Repeat the lines of the data exactly, from the first one through the one that contains "#[global] Instance Mutex_eq_dec".

◇ ◇ ◇ ◇ ◇ ◇ ◇

(* ===== verification/Locks.v ===== *)
(** * Locks (util/rwlock.c, util/mutex.c, POSIX semaphores)

    The lock objects as one thread sees them: an operation either changes the
    lock state, blocks for ever because the calling thread already holds the
    lock ([Deadlock]), or touches a destroyed object ([UseAfterDestroy]). *)
From S2P Require Import Prelude.

(** A read/write lock ([pthread_rwlock_t]). *)
Inductive RWLock :=
| RW_free
| RW_read (holders : nat)   (** held for reading [S holders] times *)
| RW_write
| RW_destroyed.

(** A mutex ([pthread_mutex_t]). *)
Inductive Mutex := MX_free | MX_locked | MX_destroyed.

#[global] Instance RWLock_eq_dec : EqDecision RWLock.
Proof. solve_decision. Defined.
#[global] Instance Mutex_eq_dec : EqDecision Mutex.
Proof. solve_decision. Defined.

Definition createRWLock : RWLock := RW_free.

(** Destroying a busy lock unlocks it until the destruction succeeds. *)
Definition releaseRWLock (self : RWLock) : outcome RWLock :=
  match self with
  | RW_destroyed => Fault UseAfterDestroy
  | _ => Ok RW_destroyed
  end.

Definition acquireReadLock (self : RWLock) : outcome RWLock :=
  match self with
  | RW_free => Ok (RW_read 0)
  | RW_read n => Ok (RW_read (S n))
  | RW_write => Fault Deadlock
  | RW_destroyed => Fault UseAfterDestroy
  end.

(** [unlockReadLock] and [unlockWriteLock] are the same
    [pthread_rwlock_unlock]. *)
Definition unlockRWLock (self : RWLock) : outcome RWLock :=
  match self with
  | RW_free => Ok RW_free
  | RW_read (S n) => Ok (RW_read n)
  | RW_read O | RW_write => Ok RW_free
  | RW_destroyed => Fault UseAfterDestroy
  end.
Definition unlockReadLock : RWLock -> outcome RWLock := unlockRWLock.
Definition unlockWriteLock : RWLock -> outcome RWLock := unlockRWLock.

Definition acquireWriteLock (self : RWLock) : outcome RWLock :=
  match self with
  | RW_free => Ok RW_write
  | RW_read _ | RW_write => Fault Deadlock
  | RW_destroyed => Fault UseAfterDestroy
  end.

Definition initMutex : Mutex := MX_free.

Definition releaseMutex (self : Mutex) : Mutex := MX_destroyed.

Definition lockMutex (self : Mutex) : outcome Mutex :=
  match self with
  | MX_free => Ok MX_locked
  | MX_locked => Fault Deadlock
  | MX_destroyed => Fault UseAfterDestroy
  end.

Definition unlockMutex (self : Mutex) : outcome Mutex :=
  match self with
  | MX_destroyed => Fault UseAfterDestroy
  | _ => Ok MX_free
  end.

(** A POSIX semaphore is its value; [sem_wait] on 0 blocks the only thread
    that could post. *)
Definition sem_wait (value : Z) : outcome Z :=
  if value =? 0 then Fault Deadlock else Ok (value - 1).
Definition sem_post (value : Z) : Z := value + 1.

◇ ◇ ◇ ◇ ◇ ◇ ◇

- [Response below]:
(* ===== verification/Locks.v ===== *)
(** * Locks (util/rwlock.c, util/mutex.c, POSIX semaphores)

    The lock objects as one thread sees them: an operation either changes the
    lock state, blocks for ever because the calling thread already holds the
    lock ([Deadlock]), or touches a destroyed object ([UseAfterDestroy]). *)
From S2P Require Import Prelude.

(** A read/write lock ([pthread_rwlock_t]). *)
Inductive RWLock :=
| RW_free
| RW_read (holders : nat)   (** held for reading [S holders] times *)
| RW_write
| RW_destroyed.

(** A mutex ([pthread_mutex_t]). *)
Inductive Mutex := MX_free | MX_locked | MX_destroyed.

#[global] Instance RWLock_eq_dec : EqDecision RWLock.
Proof. solve_decision. Defined.
#[global] Instance Mutex_eq_dec : EqDecision Mutex.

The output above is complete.